■ Problem requirements ■
How many lines in these records hold the string "discriminate"? Reply with the number alone.

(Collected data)
Lemma ilog2_ratio_spec p q :
  0 < p → 0 < q →
  ge_pow2 p q (ilog2_ratio p q) = true
  ∧ ge_pow2 p q (ilog2_ratio p q + 1) = false.
Proof.
  intros Hp Hq.
  destruct (Z.log2_spec p Hp) as [Hp1 Hp2].
  destruct (Z.log2_spec q Hq) as [Hq1 Hq2].
  pose proof (Z.log2_nonneg p). pose proof (Z.log2_nonneg q).
  set (lp := Z.log2 p) in *. set (lq := Z.log2 q) in *.
  assert (ge_pow2 p q (lp - lq - 1) = true) as Hlow.
  { rewrite (ge_pow2_shift p q _ (lp + lq + 1)) by lia.
    apply Z.leb_le.
    replace (lp + lq + 1 + (lp - lq - 1)) with (lp + lp) by lia.
    rewrite !pow2_add by lia.
    assert (0 < 2 ^ lp) by (apply Z.pow_pos_nonneg; lia).
    assert (0 < 2 ^ lq) by (apply Z.pow_pos_nonneg; lia).
    rewrite Z.pow_succ_r in Hq2 by lia. change (2 ^ 1) with 2.
    remember (2 ^ lp) as A eqn:HA'. remember (2 ^ lq) as B eqn:HB'.
    clear HA' HB'.
    assert (q * A <= 2 * B * A) by nia.
    assert (2 * B * A * A <= 2 * B * A * p) by nia. nia. }
  assert (ge_pow2 p q (lp - lq + 1) = false) as Hhigh.
  { rewrite (ge_pow2_shift p q _ (lp + lq + 1)) by lia.
    apply Z.leb_gt.
    replace (lp + lq + 1 + (lp - lq + 1)) with (lp + 1 + (lp + 1)) by lia.
    rewrite !pow2_add by lia.
    assert (0 < 2 ^ lp) by (apply Z.pow_pos_nonneg; lia).
    assert (0 < 2 ^ lq) by (apply Z.pow_pos_nonneg; lia).
    rewrite Z.pow_succ_r in Hp2 by lia. change (2 ^ 1) with 2.
    remember (2 ^ lp) as A eqn:HA'. remember (2 ^ lq) as B eqn:HB'.
    clear HA' HB'.
    assert (p * (A * B) < 2 * A * (A * B)) by nia.
    assert (2 * A * (A * B) <= 2 * A * (A * q)) by nia. nia. }
  unfold ilog2_ratio. fold lp lq.
  destruct (ge_pow2 p q (lp - lq)) eqn:Hd.
  - done.
  - by replace (lp - lq - 1 + 1) with (lp - lq) by lia.
Qed.

Lemma ilog2_ratio_unique p q e :
  0 < p → 0 < q →
  ge_pow2 p q e = true → ge_pow2 p q (e + 1) = false → ilog2_ratio p q = e.
Proof.
  intros Hp Hq He1 He2.
  destruct (ilog2_ratio_spec p q Hp Hq) as [H1 H2].
  destruct (Z.lt_trichotomy (ilog2_ratio p q) e) as [Hlt | [Heq | Hgt]];
    [|done|].
  - rewrite (ge_pow2_mono p q e (ilog2_ratio p q + 1)) in H2 by (done || lia).
    done.
  - rewrite (ge_pow2_mono p q (ilog2_ratio p q) (e + 1)) in He2
      by (done || lia).
    done.
Qed.

Lemma ilog2_ratio_scale p q c :
  0 < p → 0 < q → 0 < c → ilog2_ratio (p * c) (q * c) = ilog2_ratio p q.
Proof.
  intros Hp Hq Hc.
  destruct (ilog2_ratio_spec p q Hp Hq) as [H1 H2].
  apply ilog2_ratio_unique; [nia | nia | |]; by rewrite ge_pow2_scale.
Qed.

Lemma compare_mul_l c a b : 0 < c → (c * a ?= c * b) = (a ?= b).
Proof.
  intros Hc. destruct (Z.compare_spec a b) as [->|H|H].
  - apply Z.compare_refl.
  - apply Z.compare_lt_iff. nia.
  - apply Z.compare_gt_iff. nia.
Qed.

Lemma rnd_pos_scale p q c :
  0 < p → 0 < q → 0 < c → rnd_pos (p * c) (q * c) = rnd_pos p q.
Proof.
  intros Hp Hq Hc. unfold rnd_pos. rewrite ilog2_ratio_scale by done.
  set (u := Z.max (ilog2_ratio p q - 52) (-1074)).
  pose proof (pow2_pos u). pose proof (pow2_pos (- u)).
  replace (p * c * pow2 (- u)) with (c * (p * pow2 (- u))) by ring.
  replace (q * c * pow2 u) with (c * (q * pow2 u)) by ring.
  rewrite Z.div_mul_cancel_l by nia.
  rewrite Z.mul_mod_distr_l by nia.
  replace (2 * (c * ((p * pow2 (- u)) mod (q * pow2 u))))
    with (c * (2 * ((p * pow2 (- u)) mod (q * pow2 u)))) by ring.
  by rewrite compare_mul_l by done.
Qed.

Lemma rnd_scale p q c : 0 < q → 0 < c → rnd (p * c) (q * c) = rnd p q.
Proof.
  intros Hq Hc. destruct p as [|p|p].
  - done.
  - assert (∃ r, Z.pos p * c = Z.pos r) as [r Hr].
    { destruct (Z.pos p * c) eqn:E; try lia. by eexists. }
    unfold rnd at 1. rewrite Hr, <- Hr. cbn [rnd].
    by apply rnd_pos_scale.
  - assert (∃ r, Z.neg p * c = Z.neg r) as [r Hr].
    { destruct (Z.neg p * c) eqn:E; try lia. by eexists. }
    unfold rnd at 1. rewrite Hr, <- Hr. cbn [rnd]. f_equal.
    replace (- (Z.neg p * c)) with (- Z.neg p * c) by ring.
    apply rnd_pos_scale; lia.
Qed.

(** ** The decimal printed for a Number rounds back to it *)

Lemma number_eqb_eq a b : number_eqb a b = true → a = b.
Proof.
  destruct a, b; cbn [number_eqb]; try done.
  intros H. apply andb_true_iff in H as [Hz Hk].
  apply Z.eqb_eq in Hz. apply Nat.eqb_eq in Hk. by subst.
Qed.

Lemma pow10_pos s : 0 < pow10 s.
Proof. unfold pow10. apply Z.pow_pos_nonneg; lia. Qed.

Lemma pow10_nonneg_eq s : 0 <= s → pow10 s = 10 ^ s.
Proof. intros H. unfold pow10. by rewrite Z.max_r. Qed.

Lemma pow10_nonpos_eq s : s <= 0 → pow10 s = 1.
Proof. intros H. unfold pow10. by rewrite Z.max_l. Qed.

Lemma dec_value_shift s e : dec_value (10 * s) e = dec_value s (e + 1).
Proof.
  unfold dec_value. destruct (Z.le_gt_cases 0 e) as [He|He].
  - rewrite (pow10_nonneg_eq e), (pow10_nonneg_eq (e + 1)) by lia.
    rewrite !pow10_nonpos_eq by lia.
    rewrite Z.pow_add_r by lia. f_equal. ring.
  - rewrite (pow10_nonpos_eq e), (pow10_nonpos_eq (e + 1)) by lia.
    rewrite !pow10_nonneg_eq by lia.
    replace (- e) with (- (e + 1) + 1) by lia.
    rewrite Z.pow_add_r by lia.
    replace (10 * s * 1) with (s * 1 * 10 ^ 1) by ring.
    apply rnd_scale; [apply Z.pow_pos_nonneg; lia | done].
Qed.

Lemma strip_zeros_sound fuel : ∀ s e s' e',
  0 < s → strip_zeros fuel s e = (s', e') →
  0 < s' ∧ dec_value s' e' = dec_value s e.
Proof.
  induction fuel as [|fuel IH]; intros s e s' e' Hs; cbn [strip_zeros].
  - by intros [= <- <-].
  - destruct (Z.eqb_spec (s mod 10) 0) as [Hmod|Hmod]; cbn [andb].
    + destruct (Z.ltb_spec 0 s); [|lia].
      intros Hstrip.
      pose proof (Z.div_mod s 10 ltac:(lia)) as Hdiv.
      apply IH in Hstrip as [Hpos Hval]; [|lia].
      split; [done|]. rewrite Hval, <- dec_value_shift. f_equal. lia.
    + by intros [= <- <-].
Qed.

Lemma dec_value_nonpos s e x k :
  0 <= s → 0 < x → dec_value s e = Fin x k → 0 < s.
Proof.
  intros Hs Hx Hval. destruct (decide (s = 0)) as [->|]; [|lia].
  unfold dec_value in Hval. cbn in Hval. injection Hval. lia.
Qed.
Lemma replace_ref_in_document_keys apply_ref dsl path_context dsl' :
  replace_ref_in_document apply_ref dsl path_context = Ok dsl' -> keys dsl' = keys dsl.
Proof.
  unfold replace_ref_in_document. simpl. intros H.
  apply bind_ok in H as (v & Hv & H).
  apply bind_ok in Hv as (d' & Hd & Hv). injection Hv as <-.
  simpl in H. injection H as <-.
  apply (mapM_keys (fun key value =>
                      if decide (key = "ref") then apply_ref value path_context
                      else _replace_ref_with_inline_paths apply_ref value path_context)).
  exact Hd.
Qed.

(** Lookup after update on the items of a dictionary. *)
Lemma items_get_set_same {V} (d : items V) k v : items_get (items_set d k v) k = Ok v.
Proof.
  induction d as [|[k' v'] d IH]; simpl.
  - destruct (decide (k = k)); [reflexivity | contradiction].
  - destruct (decide (k' = k)) as [->|Hne]; simpl.
    + destruct (decide (k = k)); [reflexivity | contradiction].
    + destruct (decide (k' = k)); [contradiction | exact IH].
Qed.

Lemma items_get_set_other {V} (d : items V) k k' v :
  k' <> k -> items_get (items_set d k v) k' = items_get d k'.
Proof.
  intros Hne. induction d as [|[k0 v0] d IH]; simpl.
  - destruct (decide (k = k')); [congruence | reflexivity].
  - destruct (decide (k0 = k)) as [->|Hne0]; simpl.
    + destruct (decide (k = k')); [congruence | reflexivity].
    + destruct (decide (k0 = k')); [reflexivity | exact IH].
Qed.

Lemma extended_refl v : extended v v.
Proof. left. reflexivity. Qed.

Lemma extended_trans v1 v2 v3 : extended v1 v2 -> extended v2 v3 -> extended v1 v3.
Proof.
  intros [->|(d & more & -> & ->)] H; [exact H|].
  destruct H as [->|(d' & more' & E & ->)].
  - right. eauto.
  - injection E as <-. right. exists d, (more ++ more'). rewrite app_assoc. auto.
Qed.

Lemma document_extended_refl dsl : document_extended dsl dsl.
Proof. intros key value H. exists value. split; [exact H | apply extended_refl]. Qed.

Lemma document_extended_trans d1 d2 d3 :
  document_extended d1 d2 -> document_extended d2 d3 -> document_extended d1 d3.
Proof.
  intros H12 H23 key v1 H1.
  destruct (H12 _ _ H1) as (v2 & H2 & E12). destruct (H23 _ _ H2) as (v3 & H3 & E23).
  exists v3. split; [exact H3 | eapply extended_trans; eassumption].
Qed.

Lemma items_get_ok_key {V} (d : items V) k v : items_get d k = Ok v -> k ∈ keys d.
Proof.
  induction d as [|[k' v'] d IH]; simpl; [discriminate|].
  unfold keys. simpl. destruct (decide (k' = k)) as [->|_].
  - intros _. apply elem_of_cons. auto.
  - intros H. apply elem_of_cons. right. apply IH. exact H.
Qed.

Lemma items_get_delete_other {V} (d : items V) k k' :
  k' <> k -> items_get (items_delete d k) k' = items_get d k'.
Proof.
  intros Hne. unfold items_delete. induction d as [|[k0 v0] d IH]; [reflexivity|].
  rewrite filter_cons. simpl. destruct (decide (k0 <> k)) as [Hk|Hk]; simpl.
  - rewrite IH. reflexivity.
  - destruct (decide (k0 = k')) as [->|_]; [|exact IH].
    exfalso. apply Hk. congruence.
Qed.

(** The merge of a section extends it at its end. *)
Lemma merge_into_dict_loop_extended from_items to_dict top_level_key path to_dict' :
  merge_into_dict_loop from_items to_dict top_level_key path = Ok to_dict' ->
  extended to_dict to_dict'.
Proof.
  revert to_dict. induction from_items as [|[k v] from_items IH]; intros to_dict H;
    simpl in H.
  - injection H as <-. apply extended_refl.
  - apply bind_ok in H as (present & Hpresent & H).
    destruct present; [discriminate|].
    apply bind_ok in H as (to1 & Hset & H).
    apply IH in H. eapply extended_trans; [|exact H].
    destruct to_dict; try discriminate.
    simpl in Hpresent, Hset. injection Hpresent as Hpresent. injection Hset as <-.
    apply has_key_false in Hpresent. rewrite items_set_fresh by exact Hpresent.
    right. eauto.
Qed.
(* ===== verification/_CoqProject ===== *)
-Q . S2P
Prelude.v
RustStr.v
Error.v
Net.v
Config.v
Toml.v
Client.v
IpDenylist.v
RegexRules.v
Schedule.v
Validate.v
Redaction.v
Allowlist.v
BlocklistParser.v
Engine.v
Loader.v
Rounds.v
Record.v
Mesh.v
Authority.v
Hickory.v
Answers.v
Odoh.v
Resolver.v
Rewrite.v
RateLimiter.v
QueryLog.v
DiskLog.v
Handler.v
Listeners.v
Http.v
Metrics.v
Daemon.v
Concurrent.v
Accounting.v
Sequential.v
Service.v
Process.v
Warnings.v
Definition is_loopback (a : ip_addr) : bool :=
  match a with V4 b => v4_is_loopback b | V6 b => v6_is_loopback b end.
Definition is_unspecified (a : ip_addr) : bool :=
  match a with V4 b => v4_is_unspecified b | V6 b => v6_is_unspecified b end.
Definition is_multicast (a : ip_addr) : bool :=
  match a with V4 b => v4_is_multicast b | V6 b => v6_is_multicast b end.

(** ** Parsing *)

Fixpoint span (p : Z → bool) (s : str) : str * str :=
  match s with
  | [] => ([], [])
  | c :: s' => if p c then let '(a, b) := span p s' in (c :: a, b) else ([], s)
  end.

Definition is_digit (radix c : Z) : bool :=
  match digit_val radix c with Some _ => true | None => false end.

Definition read_number (bits radix : Z) (max_digits : nat) (allow_zero_prefix : bool)
    (s : str) : option (Z * str) :=
  let '(ds, rest) := span (is_digit radix) s in
  if (max_digits <? length ds)%nat then None
  else match ds with
  | [] => None
  | c :: more =>
      if negb allow_zero_prefix && (c =? "0"%rc) && negb (is_empty_str more) then None
      else v ← digits_val radix 0 ds;
           if v <? 2 ^ bits then Some (v, rest) else None
  end.

Definition read_char (c : Z) (s : str) : option str :=
  match s with x :: s' => if x =? c then Some s' else None | [] => None end.

(** [read_separator]: the separator precedes every group but the first. *)
Definition read_separator {A} (sep : Z) (i : nat) (p : str → option (A * str))
    (s : str) : option (A * str) :=
  match i with O => p s | S _ => s' ← read_char sep s; p s' end.
Definition ServerConfig_fields : fields _ :=
  (defaulted "listen"%rs codec_strs default_listen
   &: defaulted "mesh_zone"%rs codec_str default_mesh_zone
   &: optional "doh_listen"%rs codec_str default_doh_listen
   &: optional "dot_listen"%rs codec_str None
   &: optional "doq_listen"%rs codec_str None
   &: optional "tls_cert_path"%rs codec_str None
   &: optional "tls_key_path"%rs codec_str None
   &: ∎)%fields.
Definition codec_ServerConfig : codec ServerConfig :=
  codec_struct ServerConfig_fields
    (λ '(listen, (mesh_zone, (doh_listen, (dot_listen, (doq_listen, (tls_cert_path, (tls_key_path,
    ()))))))), {| server_listen := listen; server_mesh_zone := mesh_zone; server_doh_listen :=
    doh_listen; server_dot_listen := dot_listen; server_doq_listen := doq_listen;
    server_tls_cert_path := tls_cert_path; server_tls_key_path := tls_key_path |})
    (λ x, (server_listen x, (server_mesh_zone x, (server_doh_listen x, (server_dot_listen x,
    (server_doq_listen x, (server_tls_cert_path x, (server_tls_key_path x, ())))))))).

Definition UpstreamRoute_fields : fields _ :=
  (required "zone"%rs codec_str
   &: required "resolvers"%rs codec_strs
   &: defaulted "protocol"%rs codec_UpstreamProtocol Doh
   &: ∎)%fields.
Definition codec_UpstreamRoute : codec UpstreamRoute :=
  codec_struct UpstreamRoute_fields
    (λ '(zone, (resolvers, (protocol, ()))), {| route_zone := zone; route_resolvers := resolvers;
    route_protocol := protocol |})
    (λ x, (route_zone x, (route_resolvers x, (route_protocol x, ())))).

Definition UpstreamConfig_fields : fields _ :=
  (defaulted "resolvers"%rs codec_strs default_resolvers
   &: defaulted "protocol"%rs codec_UpstreamProtocol Doh
   &: defaulted "fail_closed"%rs codec_bool default_true
   &: defaulted "min_tls_version"%rs codec_TlsVersion Tls13
   &: defaulted "dnssec_validation"%rs codec_bool default_true
   &: defaulted "timeout_ms"%rs codec_u64 default_timeout_ms
   &: defaulted "max_cache_entries"%rs codec_usize default_max_cache_entries
   &: defaulted "block_private_rdata"%rs codec_bool default_false
   &: defaulted "routes"%rs (codec_list codec_UpstreamRoute) []
   &: defaulted "odoh_proxies"%rs codec_strs []
   &: ∎)%fields.
Definition codec_UpstreamConfig : codec UpstreamConfig :=
  codec_struct UpstreamConfig_fields
    (λ '(resolvers, (protocol, (fail_closed, (min_tls_version, (dnssec_validation, (timeout_ms,
    (max_cache_entries, (block_private_rdata, (routes, (odoh_proxies, ())))))))))), {|
    upstream_resolvers := resolvers; upstream_protocol := protocol; upstream_fail_closed :=
    fail_closed; upstream_min_tls_version := min_tls_version; upstream_dnssec_validation :=
    dnssec_validation; upstream_timeout_ms := timeout_ms; upstream_max_cache_entries :=
    max_cache_entries; upstream_block_private_rdata := block_private_rdata; upstream_routes :=
    routes; upstream_odoh_proxies := odoh_proxies |})
    (λ x, (upstream_resolvers x, (upstream_protocol x, (upstream_fail_closed x,
    (upstream_min_tls_version x, (upstream_dnssec_validation x, (upstream_timeout_ms x,
    (upstream_max_cache_entries x, (upstream_block_private_rdata x, (upstream_routes x,
    (upstream_odoh_proxies x, ()))))))))))).

Definition StaticRecord_fields : fields _ :=
  (required "name"%rs codec_str
   &: required "type"%rs codec_str
   &: optional "address"%rs codec_str None
   &: optional "target"%rs codec_str None
   &: required "ttl"%rs codec_u32
   &: optional "client_filter"%rs codec_str None
   &: ∎)%fields.
Definition codec_StaticRecord : codec StaticRecord :=
  codec_struct StaticRecord_fields
    (λ '(name, (record_type, (address, (target, (ttl, (client_filter, ())))))), {| static_name :=
    name; static_record_type := record_type; static_address := address; static_target := target;
    static_ttl := ttl; static_client_filter := client_filter |})
    (λ x, (static_name x, (static_record_type x, (static_address x, (static_target x, (static_ttl
    x, (static_client_filter x, ()))))))).

Definition AuthorityConfig_fields : fields _ :=
  (optional "mesh_zone_bundle_path"%rs codec_str None
   &: optional "mesh_zone_verifier_key_path"%rs codec_str None
   &: defaulted "mesh_zone_max_age_secs"%rs codec_u64 default_mesh_zone_max_age_secs
   &: defaulted "mesh_zone"%rs codec_str default_mesh_zone
   &: defaulted "static_records"%rs (codec_list codec_StaticRecord) []
   &: defaulted "zones"%rs codec_strs []
   &: defaulted "poll_interval_secs"%rs codec_u64 default_poll_interval
   &: ∎)%fields.
Definition codec_AuthorityConfig : codec AuthorityConfig :=
  codec_struct AuthorityConfig_fields
    (λ '(mesh_zone_bundle_path, (mesh_zone_verifier_key_path, (mesh_zone_max_age_secs, (mesh_zone,
    (static_records, (zones, (poll_interval_secs, ()))))))), {| authority_mesh_zone_bundle_path :=
    mesh_zone_bundle_path; authority_mesh_zone_verifier_key_path := mesh_zone_verifier_key_path;
    authority_mesh_zone_max_age_secs := mesh_zone_max_age_secs; authority_mesh_zone := mesh_zone;
    authority_static_records := static_records; authority_zones := zones;
    authority_poll_interval_secs := poll_interval_secs |})
    (λ x, (authority_mesh_zone_bundle_path x, (authority_mesh_zone_verifier_key_path x,
    (authority_mesh_zone_max_age_secs x, (authority_mesh_zone x, (authority_static_records x,
    (authority_zones x, (authority_poll_interval_secs x, ())))))))).

Definition BlocklistGroup_fields : fields _ :=
  (required "name"%rs codec_str
   &: defaulted "sources"%rs codec_strs []
   &: defaulted "local_files"%rs codec_strs []
   &: defaulted "trusted_rpz_sources"%rs codec_strs []
   &: defaulted "allowlist"%rs codec_strs []
   &: ∎)%fields.
Definition codec_BlocklistGroup : codec BlocklistGroup :=
  codec_struct BlocklistGroup_fields
    (λ '(name, (sources, (local_files, (trusted_rpz_sources, (allowlist, ()))))), {| group_name :=
    name; group_sources := sources; group_local_files := local_files; group_trusted_rpz_sources :=
    trusted_rpz_sources; group_allowlist := allowlist |})
    (λ x, (group_name x, (group_sources x, (group_local_files x, (group_trusted_rpz_sources x,
    (group_allowlist x, ())))))).

Definition BlocklistConfig_fields : fields _ :=
  (defaulted "sources"%rs codec_strs default_sources
   &: defaulted "trusted_rpz_sources"%rs codec_strs []
   &: defaulted "local_files"%rs codec_strs []
   &: defaulted "block_response"%rs codec_BlockResponse default_block_response
   &: defaulted "sinkhole_ip"%rs codec_str default_sinkhole_ip
   &: defaulted "reload_interval_secs"%rs codec_u64 default_reload_interval
   &: defaulted "fetch_timeout_ms"%rs codec_u64 default_fetch_timeout_ms
   &: defaulted "max_fetch_bytes"%rs codec_u64 default_max_fetch_bytes
   &: defaulted "allowlist"%rs codec_strs []
   &: defaulted "block_cname_cloaking"%rs codec_bool default_true
   &: defaulted "response_ip_denylist"%rs codec_strs []
   &: defaulted "regex_rules"%rs codec_strs []
   &: defaulted "groups"%rs (codec_list codec_BlocklistGroup) []
   &: ∎)%fields.
Definition codec_BlocklistConfig : codec BlocklistConfig :=
  codec_struct BlocklistConfig_fields
    (λ '(sources, (trusted_rpz_sources, (local_files, (block_response, (sinkhole_ip,
    (reload_interval_secs, (fetch_timeout_ms, (max_fetch_bytes, (allowlist, (block_cname_cloaking,
    (response_ip_denylist, (regex_rules, (groups, ()))))))))))))), {| blocklist_sources :=
    sources; blocklist_trusted_rpz_sources := trusted_rpz_sources; blocklist_local_files :=
    local_files; blocklist_block_response := block_response; blocklist_sinkhole_ip := sinkhole_ip;
    blocklist_reload_interval_secs := reload_interval_secs; blocklist_fetch_timeout_ms :=
    fetch_timeout_ms; blocklist_max_fetch_bytes := max_fetch_bytes; blocklist_allowlist :=
    allowlist; blocklist_block_cname_cloaking := block_cname_cloaking;
    blocklist_response_ip_denylist := response_ip_denylist; blocklist_regex_rules := regex_rules;
    blocklist_groups := groups |})
    (λ x, (blocklist_sources x, (blocklist_trusted_rpz_sources x, (blocklist_local_files x,
    (blocklist_block_response x, (blocklist_sinkhole_ip x, (blocklist_reload_interval_secs x,
    (blocklist_fetch_timeout_ms x, (blocklist_max_fetch_bytes x, (blocklist_allowlist x,
    (blocklist_block_cname_cloaking x, (blocklist_response_ip_denylist x, (blocklist_regex_rules
    x, (blocklist_groups x, ())))))))))))))).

■ Finished exercise ■
3